Requirement:
Scan the records below and say how many lines include the word "step", giving no other text.

Data extract:
○ ○ ○ ○

Lemma find_futex_spec s key l : Forall (fun f => is_Some (s_futexes s !! f)) l ->
  exists r, find_futex s key l = Some r /\
    match r with
    | Some f => f ∈ l /\ exists x, at_key_of s key f x
    | None => forall f x, f ∈ l -> ~ at_key_of s key f x
    end.
Proof.
  induction l as [| f l IH]; intros Hl; simpl; [exists None; split; [done |]; intros f x Hf; by apply not_elem_of_nil in Hf |].
  apply Forall_cons in Hl as [[x Ex] Hl]. rewrite Ex. simpl. destruct (futex_key_equal (f_key x) key) eqn:Ek.
  - apply futex_key_equal_eq in Ek. exists (Some f). split; [done |]. split; [set_solver |]. by exists x.
  - destruct (IH Hl) as (r & -> & Hr). exists r. split; [done |]. destruct r as [g |].
    + destruct Hr as [Hg Hx]. split; [set_solver | done].
    + intros g y Hg [Ey K]. apply elem_of_cons in Hg as [-> |]; [| by apply (Hr g y)].
      apply not_true_iff_false in Ek. apply Ek, futex_key_equal_eq. congruence.
Qed.

Lemma sound_find s held key : sound s held ->
  exists r, find_futex s key (bucket s (futex_key_hash key)) = Some r /\
    match r with Some f => exists x, at_key_of s key f x | None => forall f x, ~ at_key_of s key f x end.
Proof.
  intros S. destruct (find_futex_spec s key (bucket s (futex_key_hash key))) as (r & Er & Hr).
  { apply Forall_forall. intros f Hf. destruct (so_bucket _ _ S _ f Hf) as (x & Ex & _). by exists x. }
  exists r. split; [done |]. destruct r as [f |]; [by destruct Hr as [_ ?] |]. intros f x [Ex <-]. by eapply Hr; [apply (so_filed _ _ S) |].
Qed.

(** What getting and putting a futex leaves alone: everything but the table, and
    all of a futex but its count. *)
Definition body (x : futex) := (f_key x, f_queue x, f_pi_queue x, f_pi_owner x, f_wake_seq x).
Record calm (s s' : state) : Prop := mk_calm {
  ca_waits : s_waits s' = s_waits s;
  ca_parks : s_parks s' = s_parks s;
  ca_pi : s_pi_waiting s' = s_pi_waiting s;
  ca_words : s_words s' = s_words s;
  ca_body : forall f x x', s_futexes s !! f = Some x -> s_futexes s' !! f = Some x' -> body x' = body x }.

Lemma calm_refl s : calm s s.
Proof. split; congruence. Qed.
Lemma calm_total s s' : calm s s' -> total s' = total s.
Proof. intros [E1 E2 _ _ _]. unfold total. by rewrite E1, E2. Qed.
Lemma calm_refs s s' held f : calm s s' -> refs s' held f = refs s held f.
Proof. intros [E1 E2 _ _ _]. unfold refs. by rewrite E1, E2. Qed.
Lemma calm_park s s' cur : calm s s' -> park_of s' cur = park_of s cur.
Proof. intros [_ E _ _ _]. unfold park_of. by rewrite E. Qed.

(** [new] is where malloc may put a futex. *)
Definition fresh (s : state) (new : option Z) : Prop := match new with Some f => s_futexes s !! f = None | None => True end.
Definition room (s : state) (held : list Z) : Prop := Z.of_nat (total s + length held) < 2 ^ 32.

Lemma calm_put_futex s f x r : s_futexes s !! f = Some x -> calm s (put_futex s f (set_refcount x r)).
Proof. intros E. split; try done. intros g y y' Ey Ey'. simpl in Ey'. at_key f g; [done | congruence]. Qed.

Lemma sound_new s held f key : sound s held -> s_futexes s !! f = None -> (forall g x, ~ at_key_of s key g x) -> room s (f :: held) ->
  sound (put_bucket (put_futex s f (mk_futex 1 key [] [] 0 0)) (futex_key_hash key) (f :: bucket s (futex_key_hash key))) (f :: held).
Proof.
  intros S Ef Hk Hr. pose proof S as [H1 H2 H3 H4 H5 H6 H7 H8 H9].
  assert (forall b, bucket (put_bucket (put_futex s f (mk_futex 1 key [] [] 0 0)) (futex_key_hash key) (f :: bucket s (futex_key_hash key))) b =
          if decide (b = futex_key_hash key) then f :: bucket s b else bucket s b) as Hb.
  { intros b. unfold bucket at 1. simpl. destruct (decide (b = futex_key_hash key)) as [-> |]; [by rewrite lookup_insert_eq | by rewrite lookup_insert_ne]. }
  split; simpl; try done.
  - intros g. specialize (H1 g). change (refs (put_bucket _ _ _) (f :: held) g) with (refs s (f :: held) g). rewrite refs_held.
    at_key f g; [| by rewrite decide_False]. rewrite Ef in H1. rewrite decide_True, H1 by done. simpl. lia.
  - intros g y Ey. rewrite Hb. at_key f g; [rewrite decide_True by done; set_solver |]. apply H3 in Ey.
    destruct (decide _); set_solver.
  - intros b g. rewrite Hb. intros Hg. at_key f g.
    + exists (mk_futex 1 key [] [] 0 0). split; [done |]. simpl. destruct (decide _) as [-> |]; [done |]. destruct (H4 b f Hg) as (y & Ey & _). congruence.
    + apply H4. destruct (decide _); set_solver.
  - intros g h y z Ey Ez E. at_key f g; at_key f h; [done | by destruct (Hk h z) | by destruct (Hk g y) | by apply (H5 _ _ y z)].
  - intros g y w Ey Hw. at_key f g; [by apply not_elem_of_nil in Hw | by apply (H6 _ y)].
  - intros g y Ey. at_key f g; [constructor | by apply (H7 g)].
  - intros w v Ew Hl. destruct (H8 w v Ew Hl) as (y & Ey & Hw). exists y. split; [| done]. rewrite lookup_insert_ne; congruence.
  - intros g y Ey. at_key f g; [simpl; lia | by apply (H9 g)].
Qed.

Lemma get_sound s held key new : sound s held -> fresh s new -> Z.of_nat (total s + S (length held)) < 2 ^ 32 ->
  exists g s', futex_get_unlocked s key new = Some (g, s') /\ calm s s' /\ (forall h, s_futexes s !! h = None -> Some h <> new -> s_futexes s' !! h = None) /\
    match g with
    | Some f => sound s' (f :: held) /\ exists x, at_key_of s' key f x
    | None => s' = s /\ new = None /\ forall f x, ~ at_key_of s key f x
    end.
Proof.
  intros S Hf Hr. unfold futex_get_unlocked. destruct (sound_find s held key S) as (r & -> & Hk). simpl.
  destruct r as [f |].
  - destruct Hk as (x & Ex & Ek). rewrite Ex. simpl. destruct (sound_here _ _ _ _ S Ex) as [Hx Hp].
    pose proof (futex_refs_total s held f). exists (Some f). eexists. split; [done |]. split; [by apply calm_put_futex |].
    split; [intros h Hh _; simpl; rewrite lookup_insert_ne; congruence |].
    split; [| exists (set_refcount x (u32 (f_refcount x + 1))); split; [simpl; by rewrite lookup_insert_eq | done]].
    apply (sound_put_futex s held (f :: held) f x); try done; simpl; [by apply (so_seq _ _ S f) | | |].
    + rewrite refs_held, decide_True by done. rewrite u32_small; lia.
    + rewrite refs_held. lia.
    + intros g Hg. rewrite refs_held, decide_False; [done | congruence].
  - destruct new as [f |]; [| exists None, s; split; [done | split; [apply calm_refl | split; [by intros | done]]]].
    exists (Some f). eexists. split; [done |]. split; [| split; [| split; [by apply sound_new |]]].
    + split; try done. intros g y y' Ey Ey'. simpl in Ey', Hf. at_key f g; congruence.
    + intros h Hh Hn. simpl. rewrite lookup_insert_ne; congruence.
    + exists (mk_futex 1 key [] [] 0 0). split; [simpl; by rewrite lookup_insert_eq | done].
Qed.

Lemma drop_elem a w l : w ∈ drop a l <-> w ∈ l /\ w <> a.
Proof. unfold drop. rewrite list_elem_of_filter. tauto. Qed.

Lemma sound_delete s held f x : sound s (f :: held) -> s_futexes s !! f = Some x -> refs s held f = 0%nat ->
  sound (put_bucket (set_futexes s (delete f (s_futexes s))) (futex_key_hash (f_key x)) (drop f (bucket s (futex_key_hash (f_key x))))) held.
Proof.
  intros [H1 H2 H3 H4 H5 H6 H7 H8 H9] Ef Hz.
  assert (forall b g, g ∈ bucket (put_bucket (set_futexes s (delete f (s_futexes s))) (futex_key_hash (f_key x)) (drop f (bucket s (futex_key_hash (f_key x))))) b <->
          g ∈ bucket s b /\ g <> f) as Hb.
  { intros b g. unfold bucket at 1. simpl. destruct (decide (b = futex_key_hash (f_key x))) as [-> | Hb]; [rewrite lookup_insert_eq; apply drop_elem |].
    rewrite lookup_insert_ne by done. split; [| by intros [? _]]. intros Hg. split; [done |]. intros ->. destruct (H4 b f Hg) as (y & Ey & E). congruence. }
  split; simpl.
  - intros g. change (refs (put_bucket _ _ _) held g) with (refs s held g). specialize (H1 g). rewrite refs_held in H1.
    destruct (decide (f = g)) as [<- | Hg]; [by rewrite lookup_delete_eq | by rewrite lookup_delete_ne].
  - change (total (put_bucket _ _ _)) with (total s). simpl in H2. lia.
  - intros g y Ey. apply lookup_delete_Some in Ey as [Hg Ey]. apply Hb. split; [by apply H3 | done].
  - intros b g Hg. apply Hb in Hg as [Hg Hf]. destruct (H4 b g Hg) as (y & Ey & E). exists y. by rewrite lookup_delete_ne.
  - intros g h y z Ey Ez E. apply lookup_delete_Some in Ey as [_ Ey], Ez as [_ Ez]. by apply (H5 _ _ y z).
  - intros g y w Ey Hw. apply lookup_delete_Some in Ey as [_ Ey]. by apply (H6 _ y).
  - intros g y Ey. apply lookup_delete_Some in Ey as [_ Ey]. by apply (H7 g).
  - intros w v Ew Hl. destruct (H8 w v Ew Hl) as (y & Ey & Hw). exists y. split; [| done]. rewrite lookup_delete_ne; [done |]. intros E.
    destruct (H6 _ y w Ey Hw) as (v' & Ew' & M & _). assert (v' = v) as -> by congruence.
    pose proof (live_refs s held w v Ew M). rewrite <- E in *. lia.
  - intros g y Ey. apply lookup_delete_Some in Ey as [_ Ey]. by apply (H9 g).
Qed.
Lemma good_begins W cur w adv s' x : good W -> minds cur w adv (w_state W) s' -> sound s' [] -> idle (w_state W) w -> w_calls W !! cur = None -> call_wait x = w -> call_queued x = false ->
  (exists v, s_waits s' !! w = Some v /\ w_magic v = true /\ match x with CWait _ _ _ _ => r_futex (park_of s' cur) = None | CPi _ q _ _ _ _ => q = false -> w_linked v = false end) ->
  s_pi_waiting s' = s_pi_waiting (w_state W) -> good (mk_world s' (<[cur := x]> (w_calls W))).
Proof.
  intros G M S I N Ex Q Hv EP. apply (good_minds W cur w adv); try done.
  - intros c Hc. by rewrite lookup_insert_ne.
  - intros c y _ Ey. by apply (idle_not_call W c).
  - intros y Ey. congruence.
  - by rewrite lookup_insert_eq.
  - rewrite EP, (go_pi _ G), msum_fresh by done. unfold queued_call at 2. by rewrite Q.
Qed.

(** A call that returns: its wait is in use no more. *)
Lemma good_ends W cur w adv s' x : good W -> minds cur w adv (w_state W) s' -> sound s' [] -> w_calls W !! cur = Some x -> call_wait x = w -> idle s' w ->
  s_pi_waiting s' = (if call_queued x then u32 (s_pi_waiting (w_state W) - 1) else s_pi_waiting (w_state W)) -> good (mk_world s' (delete cur (w_calls W))).
Proof.
  intros G M S Ex Ew I EP. apply (good_minds W cur w adv); try done.
  - intros c Hc. by rewrite lookup_delete_ne.
  - intros c y Hc Ey E. apply Hc. apply (go_own _ G c cur y x); congruence.
  - intros y Ey. congruence.
  - by rewrite lookup_delete_eq.
  - rewrite EP, (go_pi _ G), (msum_delete queued_call (w_calls W) cur x Ex). unfold queued_call at 1 3. destruct (call_queued x); [| done].
    unfold u32, wrap. rewrite Zminus_mod_idemp_l. f_equal. lia.
Qed.

(** A call that goes on. *)
Lemma good_stays W cur w adv s' x y : good W -> minds cur w adv (w_state W) s' -> sound s' [] -> w_calls W !! cur = Some x -> call_wait x = w -> call_wait y = w ->
  (exists v, s_waits s' !! w = Some v /\ w_magic v = true /\ match y with CWait _ _ _ _ => r_futex (park_of s' cur) = None | CPi _ q _ _ _ _ => q = false -> w_linked v = false end) ->
  pi_counts (w_state W) s' (call_queued x) (call_queued y) -> good (mk_world s' (<[cur := y]> (w_calls W))).
Proof.
  intros G M S Ex Ew Ey Hv EP. apply (good_minds W cur w adv); try done.
  - intros c Hc. by rewrite lookup_insert_ne.
  - intros c z Hc Ez E. apply Hc. apply (go_own _ G c cur z x); congruence.
  - intros z Ez. congruence.
  - by rewrite lookup_insert_eq.
  - unfold pi_counts in EP. rewrite EP, (go_pi _ G). pose proof (msum_update queued_call (w_calls W) cur x y Ex) as H. unfold queued_call at 2 4 in H.
    destruct (call_queued x), (call_queued y); simpl; unfold u32, wrap; rewrite ?Zplus_mod_idemp_l, ?Zminus_mod_idemp_l; f_equal; lia.
Qed.

(** ** The events *)

Lemma fine_wait W cur uaddr key word val timeout bitset now new w : good W -> roomy (w_state W) -> w_calls W !! cur = None -> idle (w_state W) w -> fresh (w_state W) new ->
  fine W (EWait cur uaddr key word val timeout bitset now new w) (step W (EWait cur uaddr key word val timeout bitset now new w)).
Proof.
  intros G R N I F. cbn [step]. destruct (enter_sound (w_state W) cur key word val timeout bitset now new w (go_sound _ G) F R I) as (r & s1 & -> & S1 & M1 & P1 & H1).
  cbn [mbind option_bind]. destruct r as [r | deadline].
  - destruct H1 as [Hr W1]. unfold futex_wait_answer. rewrite (proj2 (Z.eqb_neq r _EINTR)) by done. cbn [mbind option_bind]. eapply fine_minds; [| exact M1 | done | done].
    by apply (good_returns W cur w).
  - destruct H1 as (Pk & v & Ev & M). eapply fine_minds; [| exact M1 | done | done]. apply (good_begins W cur w none); try done. by exists v.
Qed.

Lemma fine_finish W e cur w uaddr timeout deadline err restart : good W -> w_calls W !! cur = Some (CWait w uaddr timeout deadline) -> actor e = Some cur -> (forall k, at_least e k <= 0 <= at_most e k) ->
  fine W e (finish_wait W cur w uaddr timeout deadline err restart).
Proof.
  intros G Ec A B. unfold finish_wait. destruct (go_call _ G cur _ Ec) as (v & Ev & M & _). simpl in Ev.
  destruct (leave_sound (w_state W) cur uaddr w timeout deadline err v (go_sound _ G) Ev M (go_park _ G _ _ _ _ _ Ec)) as (r & s1 & -> & S1 & M1 & P1 & I1). cbn [mbind option_bind].
  destruct (answer_sound s1 cur r restart S1) as (r' & s2 & -> & S2 & M2 & W2 & P2). cbn [mbind option_bind].
  assert (minds cur w none (w_state W) s2) as M3 by (eapply minds_none; [exact M1 | apply M2]). eapply fine_minds; [| exact M3 | done | done].
  apply (good_ends W cur w none s2 (CWait w uaddr timeout deadline)); try done; [unfold idle; by rewrite W2 | simpl; congruence].
Qed.

Lemma fine_stay W e cur : good W -> actor e = Some cur -> (forall k, at_least e k <= 0 <= at_most e k) -> fine W e (Some (None, W)).
Proof.
  intros G A B. exists None, W, none. split; [done |]. split; [done |]. split; [done |]. intros c _. apply keeps_gentle, gentle_refl.
Qed.

(** A piece of futex_lock_pi that ended in [s1]. *)
Lemma fine_pi W e cur w queued queued' trylock timeout deadline st next s1 v : good W -> w_calls W !! cur = Some (CPi w queued trylock timeout deadline st) ->
  sound s1 [] -> minds cur w none (w_state W) s1 -> pi_counts (w_state W) s1 queued queued' -> s_waits s1 !! w = Some v -> w_magic v = true -> (queued' = false -> w_linked v = false) ->
  (queued = true -> queued' = true) -> actor e = Some cur -> (forall k, at_least e k <= 0 <= at_most e k) -> fine W e (pi_goes s1 W cur w queued' trylock timeout deadline next).
Proof.
  intros G Ec S1 M1 P1 Ev Mv L Hq A B. unfold pi_goes. destruct next as [err | | owner val |];
    try (eapply fine_minds; [| exact M1 | done | done]; apply (good_stays W cur w none s1 (CPi w queued trylock timeout deadline st)); try done; by exists v).
  destruct (leave_pi_sound s1 cur w queued' err v S1 Ev Mv L) as (r & s2 & -> & S2 & M2 & P2 & I2). cbn [mbind option_bind].
  assert (minds cur w none (w_state W) s2) as M3 by (eapply minds_none; [exact M1 | exact M2]). eapply fine_minds; [| exact M3 | done | done].
  apply (good_ends W cur w none s2 (CPi w queued trylock timeout deadline st)); try done. simpl. unfold pi_counts in *. rewrite P2.
  destruct queued, queued'; simpl in *; rewrite ?P1; try done.
  rewrite (go_pi _ G). unfold u32, wrap. rewrite Zminus_mod_idemp_l. rewrite Z.add_simpl_r. by rewrite Zmod_mod.
Qed.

○ ○ ○ ○

Written reply:
2